The programmers are using state-of-the-art technology-a $500,000 Silicon Graphics computer, the kind that did the special effects in “Jurassic Park”-and have developed techniques for mapping videotaped footage into a three-dimensional, 360-degree panorama. But when you put the $30,000 helmet on, it takes a moment to realize that the blurry white sheet in front of you is a waterfall.

Once you get used to the low video resolution, though, you start to appreciate the waterfall. What’s most impressive is the roar of the water, a sound that realistically shifts in direction and volume as you go above or around or straight through the falls. This “spatialized” sound effect was accomplished by recording the waterfall from four locations, then processing the audio through a remarkable-and nicely named-new machine, the Convolvotron.

“I learned in the computer-game business early on that all senses are not equal,” Laurel says.

“The best example is, you’re listening to a radio play and you’re driving down the road, and suddenly you realize you haven’t seen the road in five minutes. It’s because your visual cortex has been partying with your imagination, basically. But when you’ve got the television’s sound turned off, you don’t get an imaginary audio interview.
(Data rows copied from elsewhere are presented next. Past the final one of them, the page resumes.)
Lemma alloc_loop_spec d oldsz newsz fuel s own a :
  space_inv s own → own !! d = Some Dir → 0 <= oldsz <= newsz → newsz < KERNBASE →
  PGROUNDUP oldsz <= a → a mod 4096 = 0 → newsz - a <= 4096 * Z.of_nat fuel →
  (∀ va, is_u32 va → a <= va / 4096 * 4096 < newsz → pte_at (ram s) d va = 0) →
  ∃ r s' own', allocuvm_loop s d a oldsz newsz fuel = Ok (r, s') ∧
    ((r = newsz ∧ evolves (range d a newsz) (λ _, False) s own s' own'
       ∧ (∀ va, is_u32 va → a <= va / 4096 * 4096 < newsz → fresh_page s' own' d va)
       ∧ ∀ p, took d newsz own own' p)
     ∨ (r = 0 ∧ evolves (range d (PGROUNDUP oldsz) newsz) (λ _, False) s own s' own'
       ∧ (∀ va, is_u32 va → PGROUNDUP oldsz <= va / 4096 * 4096 < newsz →
           pte_at (ram s') d va = 0)
       ∧ starved d newsz own
       ∧ ∀ own0, no_users own0 d (PGROUNDUP oldsz) newsz → (∀ p, took d newsz own0 own p) →
           ∀ p, took d newsz own0 own' p)).
Proof.
  revert s own a. induction fuel as [|fuel IH];
    intros s own a Hinv Hd Hold Hnew Hlo Hal Hfuel Hun; cbn [allocuvm_loop].
  { destruct (Z.ltb_spec a newsz); [lia|]. exists newsz, s, own. split; [done|left].
    split_and!; [done|by apply evolves_refl|lia|intros; apply took_refl]. }
  destruct (Z.ltb_spec a newsz) as [Hlt|Hge].
  2:{ exists newsz, s, own. split; [done|left]. split_and!; [done|by apply evolves_refl|lia|intros; apply took_refl]. }
  assert (oldsz <= PGROUNDUP oldsz) as Hrup.
  { apply PGROUNDUP_user. lia. }
  assert (user_va a) as Hu by (unfold user_va; lia).
  pose proof (user_va_u32 a Hu) as Hu32. pose proof (page_aligned_div a Hal) as Hdiv.
  destruct (kalloc_inv s own Hinv) as (p & s1 & Hk & Hram & Hcase). rewrite Hk, bind_Ok.
  destruct Hcase as [[-> ->]|(Hp & Hp0 & _)].
  { cbn [Z.eqb]. destruct (dealloc_undo s own d oldsz newsz) as (s' & own' & -> & Hev & Hz & Ho);
      [done|done|lia|lia|]. rewrite bind_Ok. exists 0, s', own'. split; [done|right]. split_and!; [done|done|done|..].
    - eapply full_starved; [done|by eapply kalloc_full].
    - intros own0 Hnu Ht q. eapply took_unmap; [done|apply Ht|apply Ho]. }
  destruct (Z.eqb_spec p 0); [done|].
  destruct (alloc_zeroed s own p s1 Hinv Hk Hp0) as (_ & Hev2 & Hzero).
  set (s2 := set_ram s1 (memset (ram s1) p 0 PGSIZE)) in *.
  pose proof (ev_inv _ _ _ _ _ _ Hev2) as Hinv2.
  pose proof (ev_dir _ _ _ _ _ _ Hev2 d Hd ltac:(tauto)) as Hd2.
  assert (pte_at (ram s2) d a = 0) as Ha0.
  { rewrite (ev_pte _ _ _ _ _ _ Hev2) by (done || tauto). apply Hun; [done|lia]. }
  destruct (mappages_user s2 _ d a p (Z.lor PTE_W PTE_U) Hinv2 Hd2 Hu Hal Ha0
    (lookup_insert_eq own p Priv) ltac:(vm_compute; by split))
    as [(s3 & own3 & -> & Hev3 & -> & Hfull)|(s3 & own3 & -> & Hev3 & Hp3 & Hag3 & He3 & Htk3)]; rewrite bind_Ok.
  - (* no memory for the page table *)
    cbn [Z.ltb]. destruct (alloc_undo s own d oldsz newsz p _ _ s3 _ Hd Hp Hev2
      (lookup_insert_eq own p Priv) Hev3) as (s4 & s5 & own5 & -> & Hk5 & Hev & Hz & Ho5); [lia|lia|].
    rewrite bind_Ok, Hk5, bind_Ok. exists 0, s5, own5. split; [done|right]. split_and!; [done|done|done|..].
    + exists s2, (<[p := Priv]> own), p. split_and!; [done|done|]. intros q Hq. left. by rewrite lookup_insert_ne.
    + intros own0 Hnu Ht q. unfold took. rewrite Ho5. case_decide as Hq.
      * subst q. destruct (Ht p) as [E|(Hf & _)]; left; congruence.
      * eapply took_unmap; [done|apply Ht|]. by rewrite lookup_insert_ne.
  - (* mapped: go on with the next page *)
    cbn [Z.ltb].
    assert (u32 (a + PGSIZE) = a + PGSIZE) as ->.
    { apply u32_small. unfold is_u32, user_va, KERNBASE, PGSIZE in *. lia. }
    assert (evolves (at_page d a) (λ _, False) s own s3 own3) as Hev23.
    { eapply evolves_mono; [| |exact (evolves_trans _ _ _ _ _ _ _ _ _ _ Hev2 Hev3)]; naive_solver. }
    pose proof (ev_inv _ _ _ _ _ _ Hev23) as Hinv3.
    pose proof (ev_dir _ _ _ _ _ _ Hev23 d Hd ltac:(tauto)) as Hd3.
    assert (fresh_page s3 own3 d a) as Hfresh.
    { exists p. split_and!; [done|done|]. intros b Hb. rewrite Hag3 by done. by apply Hzero. }
    assert (∀ q, took d newsz own own3 q) as Htk.
    { intros q. destruct (decide (q = p)) as [->|Hq].
      - right. split; [done|]. right. exists (a / 4096). split; [done|lia].
      - pose proof (Htk3 newsz q Hq) as Ht. unfold took in *. by rewrite lookup_insert_ne in Ht by done. }
    destruct (IH s3 own3 (a + PGSIZE) Hinv3 Hd3 Hold Hnew) as (r & s' & own' & -> & Hcase);
      [unfold PGSIZE; lia|by apply aligned_next|unfold PGSIZE; lia| |].
    { intros va Hva Hr. unfold PGSIZE in Hr.
      rewrite (ev_pte _ _ _ _ _ _ Hev23) by (done || tauto || (unfold at_page; lia)).
      apply Hun; [done|lia]. }
    exists r, s', own'. split; [done|].
    destruct Hcase as [(-> & Hev4 & Hall & Htk4)|(-> & Hev4 & Hz & Hst & Htk4)]; [left|right]; split_and!; try done.
    + eapply evolves_mono; [| |exact (evolves_trans _ _ _ _ _ _ _ _ _ _ Hev23 Hev4)];
        [|naive_solver].
      unfold at_page, range, PGSIZE. intros d' k [[-> ->]|[-> ?]]; split; (done || lia).
    + intros va Hva Hr. destruct (Z.eq_dec (va / 4096) (a / 4096)) as [E|E].
      * destruct (fresh_evolves _ _ _ _ _ d a Hev4 Hd3 Hu32) as (q & Hq & He & Hzq);
          [unfold range, PGSIZE; lia|done|].
        exists q. rewrite E, (pte_at_page _ d va a) by done. done.
      * apply Hall; [done|]. unfold PGSIZE. lia.
    + intros q. eapply took_trans; [apply Htk|apply Htk4].
    + eapply evolves_mono; [| |exact (evolves_trans _ _ _ _ _ _ _ _ _ _ Hev23 Hev4)];
        [|naive_solver].
      unfold at_page, range, PGSIZE. intros d' k [[-> ->]|[-> ?]]; split; (done || lia).
    + by eapply starved_took.
    + intros own0 Hnu Ht. apply Htk4; [done|]. intros q. eapply took_trans; [apply Ht|apply Htk].
Qed.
“Well, in the game business we discovered that really high-quality audio will actually make people tell you that the games have better pictures, but really good pictures will not make audio sound better; in fact, they make audio sound worse. So in the world that we’re building, one of the features is a rich auditory environment.”

For now, this world is inaccessible to the masses, except to those attending a brief public exhibition at the arts center, which co-sponsored the test project along with Interval Research.
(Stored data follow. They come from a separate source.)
Lemma copyout_loop_spec fuel s own d va buf len :
  space_inv kend s own → own !! d = Some Dir → 0 <= va → 0 <= len → va + len <= KERNBASE →
  foreign own d buf len → va mod 4096 + len <= 4096 * Z.of_nat fuel →
  (∀ a, is_u32 a → va / 4096 * 4096 <= a < va + len → pte_addr (ram s) d a ≠ 0) →
  ∃ r s' w, copyout_loop s d va buf len fuel = Ok (r, s')
    ∧ copied_to s s' own d va buf w ∧ copyout_result s d va len r w
    ∧ ∀ k, 0 <= k < w → user_ok (pte_at (ram s) d (va + k)) = true.
Proof using Hkend.
  revert s va buf len.
  induction fuel as [|f IH]; intros s va buf len Hinv Hd Hva Hlen Htop Hfor Hfuel Htab.
  { assert (len = 0) as -> by (pose proof (Z.mod_pos_bound va 4096); lia). simpl.
    exists 0, s, 0. split_and!; [done|by apply copied_to_nil|by left|lia]. }
  simpl. destruct (Z.ltb_spec 0 len) as [Hl|Hl].
  2:{ assert (len = 0) as -> by lia.
      exists 0, s, 0. split_and!; [done|by apply copied_to_nil|by left|lia]. }
  assert (user_va va) as Hu by (unfold user_va, KERNBASE in *; lia).
  pose proof (Z.mod_pos_bound va 4096 ltac:(lia)) as Hmod.
  pose proof (Z.div_mod va 4096 ltac:(lia)) as Hdm.
  rewrite (PGROUNDDOWN_mod va) by (by apply user_va_u32).
  set (va0 := va - va mod 4096).
  assert (user_va va0 ∧ va0 / 4096 = va / 4096) as [Hu0 E0].
  { unfold user_va, KERNBASE, va0 in *. split; [lia|].
    symmetry. apply (Z.div_unique_pos _ _ _ 0); lia. }
  assert (pte_at (ram s) d va0 = pte_at (ram s) d va) as Ep
    by (apply pte_at_page; [by apply user_va_u32..|done]).
  rewrite (uva2ka_spec s own) by (done || by apply user_va_u32).
  destruct (Z.eqb_spec (pte_addr (ram s) d va0) 0) as [Hz|_].
  { exfalso. apply (Htab va0); [by apply user_va_u32|unfold va0 in *; lia|done]. }
  rewrite Ep. destruct (user_ok (pte_at (ram s) d va)) eqn:Hok; rewrite bind_Ok.
  2:{ simpl. exists (-1), s, 0. split_and!; [done|by apply copied_to_nil|right|lia].
      rewrite Z.add_0_r. split_and!; (done || lia). }
  pose proof (user_ok_mapped _ Hok) as Hm.
  unfold frame_of. rewrite Ep. fold (frame_of (ram s) d va).
  pose proof (frame_owned s own d va Hinv Hd Hu Hm) as Hf.
  pose proof (valid_page_bounds kend Hkend _ (si_valid kend s own Hinv _ _ Hf)) as (Hb & _).
  destruct (Z.eqb_spec (frame_of (ram s) d va) 0) as [Hz|_];
    [unfold KERNBASE, EXTMEM in *; lia|].
  replace (frame_of (ram s) d va + (va - va0)) with (user_addr (ram s) d va)
    by (unfold user_addr, va0; lia).
  rewrite (u32_small (PGSIZE - _)) by (unfold is_u32, PGSIZE, va0; lia).
  rewrite (u32_small (va0 + PGSIZE)) by (unfold is_u32, PGSIZE, va0, KERNBASE in *; lia).
  set (n := if len <? PGSIZE - (va - va0) then len else PGSIZE - (va - va0)).
  assert (0 < n <= len ∧ va mod 4096 + n <= 4096 ∧ (n = len ∨ va0 + PGSIZE = va + n)) as (Hn & Hno & Hnext).
  { unfold n, PGSIZE, va0. destruct (Z.ltb_spec len (4096 - (va - (va - va mod 4096)))); lia. }
  destruct (copy_chunk s own d va buf n Hinv Hd Hu Hm ltac:(lia) Hno) as [Hc Hpa].
  set (s1 := set_ram s (memmove (ram s) (user_addr (ram s) d va) buf n)) in *.
  pose proof Hc as (Hinv1 & Hpte1 & _ & _).
  assert (∀ k, 0 <= k < n → user_ok (pte_at (ram s) d (va + k)) = true) as Hokn.
  { intros k Hk. rewrite <- Hok. f_equal. unfold KERNBASE, user_va in *.
    apply pte_at_page; [unfold is_u32; lia..|].
    symmetry. apply (Z.div_unique_pos _ _ _ (va mod 4096 + k)); lia. }
  destruct Hnext as [Hend|Hnext].
  - rewrite Hend in *. rewrite Z.sub_diag. exists 0, s1, len.
    split_and!; [by destruct f|done|by left|done].
  - rewrite Hnext. assert ((va + n) mod 4096 = 0) as Hal.
    { rewrite <- Hnext. unfold va0, PGSIZE. replace (va - va mod 4096 + 4096) with ((va / 4096 + 1) * 4096) by lia.
      apply Z_mod_mult. }
    destruct (IH s1 (va + n) (buf + n) (len - n)) as (r & s' & w & E & Hc' & Hres & Hokw);
      [done|done|lia|lia|lia| | | |].
    { intros k p j Hk Hp. replace (buf + n + k) with (buf + (n + k)) by lia. apply (Hfor _ _ j); [lia|done]. }
    { unfold va0, PGSIZE in *. lia. }
    { intros a Ha Hr. rewrite Hpa by done. apply Htab; [done|]. pose proof (Z.div_mod (va + n) 4096). lia. }
    rewrite E. exists r, s', (n + w).
    assert (0 <= w <= len - n) as Hw by (unfold copyout_result in Hres; lia).
    assert (∀ k, 0 <= k < len → is_u32 (va + k)) as Hu32
      by (intros; unfold is_u32, KERNBASE in *; lia).
    assert (∀ k, 0 <= k < n + w → user_ok (pte_at (ram s) d (va + k)) = true) as Hall.
    { intros k Hk. destruct (Z_lt_le_dec k n) as [|Hkn]; [apply Hokn; lia|].
      rewrite <- Hpte1 by (done || apply Hu32; lia).
      replace (va + k) with (va + n + (k - n)) by lia. apply Hokw. lia. }
    split_and!; [done| | |done].
    + apply (copied_to_app s s1); try done; [lia|lia| |].
      * intros k p j Hk. apply Hfor. lia.
      * intros k Hk. split; [unfold user_va; lia|]. by apply user_ok_mapped, Hall.
    + destruct Hres as [[-> ->]|(-> & Hw' & Hbad)]; [left; lia|right].
      rewrite Hpte1 in Hbad; [|done|replace (va + n + w) with (va + (n + w)) by lia; apply Hu32; lia].
      split_and!; [done|lia|lia|]. by replace (va + (n + w)) with (va + n + w) by lia.
Qed.

(** Entries that were and are again empty did not change. *)
Lemma evolves_restored (R : Z → Z → Prop) s own s' own' :
  space_inv kend s own → (∀ d n, Decision (R d n)) →
  (∀ d va, is_u32 va → R d (va / 4096) → pte_at (ram s) d va = 0 ∧ pte_at (ram s') d va = 0) →
  evolves kend R (λ _, False) s own s' own' →
  evolves kend (λ _ _, False) (λ _, False) s own s' own'.
Proof using Hkend.
  intros Hinv HR Hz [I D P A]. split; [done|done| |].
  - intros d va Hd Hx Hva _. destruct (decide (R d (va / 4096))) as [Hr|Hr]; [|by apply P].
    by destruct (Hz d va Hva Hr) as [-> ->].
  - intros p r Hp Hx Hr. apply (A p r Hp Hx). destruct Hr as [Hr|(d & n & -> & _)]; [by left|].
    right. exists d, n. split; [done|]. intros Hr.
    destruct (si_user kend s own Hinv p d n Hp) as (Hn & t & Ht & Hm & _).
    assert (is_u32 (n * 4096)) as Hu by (unfold is_u32; lia).
    assert (n * 4096 / 4096 = n) as En by (apply Z.div_mul; lia).
    destruct (Hz d (n * 4096) Hu) as [H0 _]; [by rewrite En|].
    destruct (pte_cases kend Hkend s own d (n * 4096) Hinv
      (proj1 (proj2 (si_table kend s own Hinv t d _ Ht))) Hu)
      as [(_ & _ & _ & Hno)|(t' & Ht' & _ & _ & Hp' & _)].
    + apply (Hno t). destruct (vpn_split (n * 4096) Hu) as (_ & <- & _). by rewrite En.
    + destruct (vpn_split (n * 4096) Hu) as (_ & E1 & E2). rewrite En in E1, E2.
      rewrite <- E1 in Ht'. rewrite (table_unique kend Hkend s own t' t d _ Hinv Ht' Ht) in Hp'.
      rewrite <- E2 in Hp'. by rewrite <- Hp', H0 in Hm.
Qed.

End VmUser.

#[local] Opaque demo_s demo_own.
But Laurel expects that to change as hardware becomes cheaper. Some virtual-reality helmets and gloves are already aimed at the home market, and Laurel says that virtual reality-or immersion technology, or whatever it’s called-could be available in living rooms in two to five years.

She envisions people at home hooking up their helmets and gear to computer networks, which would enable them to meet up with friends from all over the country for walks in Banff or the Grand Canyon or the Lascaux cave in France. She doesn’t know what people will want to do there, but she does have two aspirations concerning these new worlds.

One is for greater human harmony:

“The whole course of our development-of words and writing and stories and art and theater-has been a march toward finding better ways to share the contents of our imaginations with each other,” she says.

“In the VR field, there’s kind of a naive belief that once we’re able to do that even better-what Tim Leary calls screen each other’s mind-we’ll suddenly get a whole lot better at understanding each other. I know this sounds squishy, but I really believe it.”

The other aspiration is more specific:

“It’s something we people in VR don’t want to talk about,” she says, “but everybody wants to create something that’s so intense it would make you lose your balance. We haven’t done it yet, but we have a secret desire to make somebody fall down.”